(* ===== verification/Prelude.v ===== *)
(** * The token and fees plugins of Sovrin: a verified model

    The repository holds two plugins of indy-plenum / indy-node, Python programs
    that a ledger node loads: [sovtoken] (under src/sovtoken/sovtoken, below ST)
    keeps a ledger of payments in unspent outputs, [sovtokenfees] (under
    src/sovtokenfees/sovtokenfees, below SF) makes other transactions pay a fee
    on that ledger.  This library models their logic and proves it correct.

    ** How the parts interact

    A client's request is JSON.  The node checks its shape (static validation),
    its signatures (authenticators), and whether it may and can be executed
    (dynamic validation with the authorizers); then it applies it: a transaction
    is added to a ledger and [update_state] changes the token state (a trie with
    the key "address:seqNo" per unspent output) and the UTXO cache (a key-value
    store with the text "seqNo:amount:..." per address).  With the fees plugin,
    a domain request carries inputs, change and signatures of its own, and the
    node adds a fee transaction to the token ledger.  Requests are applied in
    batches that are later committed or rejected; batch handlers and trackers
    keep the cache, the state and the ledger together, and the three-phase
    messages carry the roots on which the nodes must agree.

    ** Files

    - Prelude: sums, association lists (Python dictionaries and flat lists of
      pairs), list lemmas, the hint database [tok].
    - Exceptions: the exceptions as values, the result type [res], the state
      and exception monad [M] in which stateful methods are written, as Python
      leaves the state when it raises (ST exceptions.py).
    - PyStr: [split], [join], [str] and [int] of Python, with their round trips.
    - TokenTypes: constants, transaction codes, [Output], requests and
      transactions as the handlers read them (constants.py, transactions.py of
      both plugins, ST types.py).
    - Stores, Ledger: the interfaces to plenum, as type classes: the key-value
      store under the cache, the state trie, the ledger, its transactions, the
      uncommitted tracker, the batches of the cache.  Classes of laws state what
      the plugins rely on ([KVStoreLaws], [StateStoreLaws], [LedgerLaws]) and,
      for batches, what each store keeps of its earlier versions ([KVViewLaws],
      [StateHistoryLaws], [LedgerHistoryLaws], [TrackerLaws]); in-memory instances
      satisfy them and serve the witnesses.
    - UtxoAmounts, UtxoCache: [UTXOAmounts] and [UTXOCache] (ST utxo_cache.py),
      the abstract map of unspent outputs [utxos], its [supply], and the
      refinement of the abstract operations by the cache.
    - TokenUtils: [TokenStaticHelper] (ST request_handlers/token_utils.py); the
      relation [db_repr] between state, cache and the abstract map.
    - TokenHandlers: [MintHandler], [XferHandler], [XferHandler100] (ST
      request_handlers/write_request_handler), [XferFeeHandler],
      [FeeTxnCatchupHandler] (SF req_handlers/write_handlers).
    - SortedItems, GetUtxo: [SortedItems] with the binary heap of [heapq] (ST
      util.py), [GetUtxoHandler.get_result] with its paging (ST
      request_handlers/read_req_handler/get_utxo_handler.py).
    - JsonText, Packaging: the text of JSON as Python's [json] reads and prints it;
      the scripts around the plugins: updateVersion.py, both __metadata__.py,
      setup.py and __init__.py, on a file system.
    - Glue: the text and hash of an [Output], closing the cache, the callbacks of
      token wallets (ST util.py), the names of the serializers (SF serializers.py).
    - Json, Validation: untyped JSON, the field classes and validators (ST
      messages, SF messages/fields.py) and the [static_validation] methods.
    - StaticErrors: every exception that leaves these methods, with its cause.
    - FeesState: the table of fees in the config state: [SetFeesHandler],
      [SetFeesHandler093], [GetFeeHandler], [GetFeesHandler],
      [get_fee_from_state] (SF domain.py, req_handlers).
    - FeesAuthorizer: [FeesAuthorizer] (SF fees_authorizer.py).
    - DomainFees: [BatchFeesTracker], [DomainFeeHandler].
    - BatchHandlers: [UTXOBatchHandler], [TokenBatchHandler],
      [DomainFeeBatchHandler], [TrackerBatchHandler].
    - ThreePhase: [ThreePhaseCommitHandler] (SF three_phase_commit_handling.py).
    - Authn: address conversions (ST util.py), [add_sigs_to_txn] (ST
      txn_util.py), [TokenAuthNr], [FeesAuthNr] (client_authnr.py of both).
    - AuthRules: [AuthRuleFeeHandler], [AuthRulesFeeHandler]; FeeRules: these, the
      fees and the authorizer over the life of one config state.
    - TokenLedger: all transactions that touch tokens as one state machine, with
      the validation that guards them.
    - Payments: the payments of transactions as updates of the abstract map.
    - Frames: what an operation leaves alone in the layers of the stores below
      the uncommitted one.
    - NodeBatches: the batch handlers of both plugins as the node runs them on
      all stores, the runs of transactions that make a batch, and the abstract
      chain of batches.
    - NodeRuns: the runs of a node over its batches (applied, rejected, committed),
      each event with the exception it ends with, and their refinement of the chain.
    - StateKeys: every key of the token state is that of an output.
    - Guarantees: what holders of tokens may rely on.
    - Requests: a mint and a domain request with fees, from the JSON of the client
      to the ledger (a transfer is in TokenLedger).
    - Catchup, ChainCatchup: replaying committed transactions on an empty node; the
      same for the chain of batches of NodeBatches.
    - QueryUtxo: GET_UTXO on a node of NodeBatches, and the client that follows its
      pages.
    - Registries: what a plugin touches in plenum's node when it is loaded, the
      calls that change it (class [PlenumNode] with its laws), the constructors
      of the handlers, and a tactic that runs programs of such calls.
    - Wiring: both main.py call by call, the auth maps, the wrapped callbacks of
      the token ledger.
    - Dispatch: the methods of all write handlers together, run as the node's
      write manager runs the handlers registered for a type.

    A method is a definition of the same name.  A method that changes an object
    is a computation in [M] over that object's record; the handlers of a node
    work on the record of the stores they reach through the database manager.
    Pure code is in [res].  A dictionary is an association list where its order
    can be seen.  Integers are Python's, unbounded; strings are ASCII, [bytes]
    are strings and [encode]/[decode] are the identity.  An exception message is
    kept as its template and arguments.  The names of plenum's message fields
    (["identifier"], ["state_proof"], ...) are constants with the values that
    the documents under src/docs and the messages show.

    ** What the theorems show

    - The token ledger (TokenLedger, TokenHandlers): the supply is what was
      minted less the fees, along every run; a transfer conserves it, cannot
      spend twice, cannot spend what is not there; validated
      transactions never fail when applied, whether transfers
      ([validated_transfer_applied]), mints or domain requests with fees
      (Requests); the two transfer versions are equivalent.
    - The cache (UtxoAmounts, UtxoCache): refinement of the abstract map, failure
      included; sums over distinct inputs; the text format round-trips and
      never loses its pairing.
    - Fees (FeesState, FeesAuthorizer, DomainFees, FeeRules): setting fees merges
      them; the alias of an accepted auth rule always has a fee, which is asked
      for ([fee_rules_invariant]); the authorizer's complete decision; exactly
      the fee is taken.
    - Batches (BatchHandlers, NodeBatches, NodeRuns, ThreePhase): through every
      run of applied, rejected and committed batches of both ledgers the state, the
      cache, the ledger and the trackers implement one chain of versions, each
      worth what its history minted less the fees it took, no handler fails
      ([node_refines_chain]) and the pending batches can be committed
      ([pending_batches_commit]).  Both hold for the runs without a stale record:
      no applied transaction without a fee has the type and number of one that
      paid in a rejected batch, whose record the tracker keeps; in such a run
      committing can raise ([stale_record_raises]).  Fee transactions reach the
      right replies ([fee_commit_attaches]); a replica accepts the PRE-PREPAREs
      with the fees it has counted and the roots it has, and any when it has
      counted none ([pre_prepare_agreement]).
    - Guarantees: an output leaves the ledger only with its owner's signature
      ([only_owner_spends]), and with it can always be sent on, past validation and
      the authenticators ([outputs_spendable]); a sum of inputs is at least their
      number, repetitions apart, and at most the supply ([sum_inputs_bounded]).
    - Catch-up and integration (ChainCatchup, Wiring, Dispatch): a node that replays
      the committed transactions arrives at the committed outputs of those that
      executed the requests in batches ([chain_catchup]); loading both plugins
      gives a node exactly the handlers, in the order, that the other files compose,
      with their read handlers, databases, stores and callbacks, and changes nothing
      else ([plugins_loaded]); the requests and transactions that such a node
      handles meet the checks and updates proved about here, and a type without
      handlers is refused; the fees plugin alone fails to load.
    - Signatures and validation (Authn, Validation, AuthRules): an accepted
      payment is signed input by input under the key that the input's address
      encodes ([payments_signed_by_address]); accepted JSON has
      the typed form and the distinctness that the handlers need, though a transfer may
      have no inputs or no outputs ([empty_transfer_accepted]); JSON that is
      not accepted is refused, or raises one of the exceptions listed
      ([static_validation_errors]).
    - Reading (SortedItems, GetUtxo, QueryUtxo): replies are sorted, the same on
      every node, and the pages of an address enumerate exactly the outputs that a
      committed transaction created and no later one spent, whatever batches are
      pending ([query_shows_history]); nodes with the same committed history
      answer alike ([replicas_answer_alike]).
    - Packaging: updateVersion.py makes both packages publish the version asked
      for ([version_published]); JSON text round-trips ([json_loads_dumps]).
    - Behaviours that differ from what the code means to do are theorems as
      well: the lost first page ([select_page_loses_first]), the fees of the
      0.9.3 handler ([set_fees_093_forgets]), the alias that hides the table
      ([set_fees_alias_collision]), the deducted fees that outlive a rejected
      batch ([deducted_fees_survive_rejection], [stale_record_raises]), the null fees field that raises
      ([verify_signature_outcomes]), the signatures kept per address
      ([sigs_by_address_last]), the version written to one package only
      ([version_half_updated]), the exports that are no names ([star_imports]), the
      exceptions that escape from static validation ([escapes_happen]).

    ** Fuel

    Loops over lists are structural.  [siftdown_loop] runs for at most [pos]
    steps (the position decreases), [siftup_loop] and [drain] for at most the
    length of the heap; the lemmas of SortedItems show that this is enough.
    [fetch_all], the paging client, has one step more than there are outputs,
    and [pagination_complete] shows that it returns; [follow], the client of the
    whole handler, has the same.  The JSON reader has the length of its text,
    and [scan_value_fuel] shows that more changes nothing; the recursion limit
    of Python is not modelled.

    ** What is not modelled

    Code of plenum, indy-node, base58, the state trie and the ed25519 verifier
    is outside the repository and enters as parameters with stated laws; so do
    the write manager's loops over handlers, the revert of a rejected batch and the
    domain transactions a batch is committed with, which Dispatch, NodeBatches and
    NodeRuns describe in their headers.  The length of a reply as JSON text is that
    of ujson; the standard json, which GET_UTXO falls back on, is left out.  Left
    out is logging; what it prints of an [Output] is in Glue.  The client that calls the
    wallets and the wallet's own method are arguments.  Of the scripts, the
    parsing of versions (semver) and options (argparse), [find_packages] and
    what [setup] does with its arguments are library code.  [ThreePhaseCommitHandler]
    is modelled although no main.py registers its hooks.  A property that looks up
    a store in the database manager, or a constructor that keeps its arguments,
    has no definition of its own where the store or the argument is one of the
    model's.  The registries name an
    object by its constructor call, so what opening a storage does on disk is not
    modelled.  A rendered exception text is not modelled beyond its template. *)

From stdpp Require Export base list strings gmap fin_maps.
From Stdlib Require Export ZArith Lia.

════════════════

Directions
Please make an exact copy of the lines above from the line with "- StaticErrors: every" through the line with "to the ledger", both ends included.

Your response
    - StaticErrors: every exception that leaves these methods, with its cause.
    - FeesState: the table of fees in the config state: [SetFeesHandler],
      [SetFeesHandler093], [GetFeeHandler], [GetFeesHandler],
      [get_fee_from_state] (SF domain.py, req_handlers).
    - FeesAuthorizer: [FeesAuthorizer] (SF fees_authorizer.py).
    - DomainFees: [BatchFeesTracker], [DomainFeeHandler].
    - BatchHandlers: [UTXOBatchHandler], [TokenBatchHandler],
      [DomainFeeBatchHandler], [TrackerBatchHandler].
    - ThreePhase: [ThreePhaseCommitHandler] (SF three_phase_commit_handling.py).
    - Authn: address conversions (ST util.py), [add_sigs_to_txn] (ST
      txn_util.py), [TokenAuthNr], [FeesAuthNr] (client_authnr.py of both).
    - AuthRules: [AuthRuleFeeHandler], [AuthRulesFeeHandler]; FeeRules: these, the
      fees and the authorizer over the life of one config state.
    - TokenLedger: all transactions that touch tokens as one state machine, with
      the validation that guards them.
    - Payments: the payments of transactions as updates of the abstract map.
    - Frames: what an operation leaves alone in the layers of the stores below
      the uncommitted one.
    - NodeBatches: the batch handlers of both plugins as the node runs them on
      all stores, the runs of transactions that make a batch, and the abstract
      chain of batches.
    - NodeRuns: the runs of a node over its batches (applied, rejected, committed),
      each event with the exception it ends with, and their refinement of the chain.
    - StateKeys: every key of the token state is that of an output.
    - Guarantees: what holders of tokens may rely on.
    - Requests: a mint and a domain request with fees, from the JSON of the client
      to the ledger (a transfer is in TokenLedger).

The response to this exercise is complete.